My understanding when I attempted this was that using generic IRQ
notifiers breaks ARFS [1], because IRQ notifiers only support a
single notifier and so drivers with ARFS can't _also_ set their own
notifiers for that.

Thank you for the review and reply. I was wondering why some drivers check for ARFS (in buggy ways) before setting affinity notifiers. I now have a better understanding.

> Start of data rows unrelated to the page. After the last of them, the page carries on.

(** * Tag-balance checkers of gran-publicador: a shallow embedding

    The repository holds three generations of one lint script that checks
    the [<template>] block of a Vue file for unbalanced tags:

    - [check_tags.py]: callbacks of a [TagChecker] driven by the standard
      library's [HTMLParser], with a recovery loop after a mismatch;
    - [check_tags_v2.py]: regular expressions, comments removed first;
    - [check_tags_v3.py]: as v2, with quoted literals collapsed before the
      comments are removed ([clean_template]).

    Python strings are sequences of code points; they are modelled as lists
    of [N].  The regular expressions of the scripts are kept as syntax trees
    and run by a backtracking matcher with Python's priorities (greedy and
    lazy repetition, optional groups, leftmost match, non-overlapping
    scans). *)

From Stdlib Require Import String Ascii DecimalString.
From Stdlib Require Import List NArith Bool Arith Lia.
Import ListNotations.
Local Open Scope list_scope.

Set Implicit Arguments.

(** ** Python strings *)

Definition char := N.
Definition str := list char.

(** A literal of the source, as a Python string. *)
Definition py (s : string) : str := map N_of_ascii (list_ascii_of_string s).

Definition dquote : char := 34%N.   (* the double quote *)
Definition squote : char := 39%N.   (* the single quote *)
Definition langle : char := 60%N.   (* < *)
Definition rangle : char := 62%N.   (* > *)
Definition slash  : char := 47%N.   (* / *)

Fixpoint str_eqb (a b : str) : bool :=
  match a, b with
  | [], [] => true
  | x :: a', y :: b' => N.eqb x y && str_eqb a' b'
  | _, _ => false
  end.

(** [s.startswith(p)], returning what follows the prefix. *)
Fixpoint strip_prefix (p s : str) : option str :=
  match p with
  | [] => Some s
  | x :: p' =>
      match s with
      | y :: s' => if N.eqb x y then strip_prefix p' s' else None
      | [] => None
      end
  end.

Definition startswith (p s : str) : bool :=
  match strip_prefix p s with Some _ => true | None => false end.

(** [str.lower] on the characters a tag name can hold: the tag pattern only
    admits ASCII letters, digits, [-] and a leading [/], and on those
    [str.lower] maps [A-Z] to [a-z] and leaves the rest. *)
Definition lower_char (c : char) : char :=
  if (65 <=? c)%N && (c <=? 90)%N then (c + 32)%N else c.

Definition lower (s : str) : str := map lower_char s.

(** [str(n)] for a line number. *)
Definition str_of_nat (n : nat) : str :=
  py (NilEmpty.string_of_uint (Nat.to_uint n)).

(** [l.pop()] of a non-empty Python list: the last element leaves. *)
Definition pop (A : Type) (l : list A) : option (list A * A) :=
  match rev l with
  | [] => None
  | x :: r => Some (rev r, x)
  end.

(** ** The fragment of [re] the scripts use *)

Module Re.

(** Repetition is only ever applied to a character class in the scripts'
    patterns, which keeps the matcher structural. *)
Inductive regex : Type :=
| Str (l : str)                    (* literal text *)
| Class (p : char -> bool)         (* one character of a class; [.] *)
| Cat (r1 r2 : regex)
| Opt (r : regex)                  (* r?   greedy *)
| Star (p : char -> bool)          (* [p]*  greedy *)
| Plus (p : char -> bool)          (* [p]+  greedy *)
| StarLazy (p : char -> bool)      (* [p]*? lazy *)
| Group (r : regex).               (* ( r ) capturing *)

Definition caps := list str.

Two ideas were proposed in the thread I mentioned:
   1. Have multiple notifiers per IRQ so that having a generic core
      based notifier wouldn't break ARFS.
   2. Jakub mentioned calling cpu_rmap_update from the core so that a
      generic solution wouldn't be blocked.

I don't know anything about option 1, so I looked at option 2.

At the time when I read the code, it seemed that cpu_rmap_update
required some state be passed in (struct irq_glue), so in that case,
the only way to call cpu_rmap_update from the core would be to
maintain some state about ARFS in the core, too, so that drivers
which support ARFS won't be broken by this change.

At that time there was no persistent per-NAPI config, but since
there is now, there might be a way to solve this.

Just guessing here, but maybe one way to solve this would be to move
ARFS into the core by:
   - Adding a new bit in addition to NAPIF_F_IRQ_AFFINITY... I don't
     know NAPIF_F_ARFS_AFFINITY or something? so that drivers
     could express that they support ARFS.
   - Remove the driver calls to irq_cpu_rmap_add and make sure to
     pass the new bit in for drivers that support ARFS (in your
     changeset, I believe that would be at least ice, mlx4, and
     bnxt... possibly more?).
   - In the generic core code, if the ARFS bit is set then you pass
     in the state needed for ARFS to work, otherwise do what the
     proposed code is doing now.

But, that's just a guess. Maybe there's a better way.

I will look into all of this and send a new version, but yes it is clear that the core needs to manage ARFS rmap creation and updates beside the affinity restoration.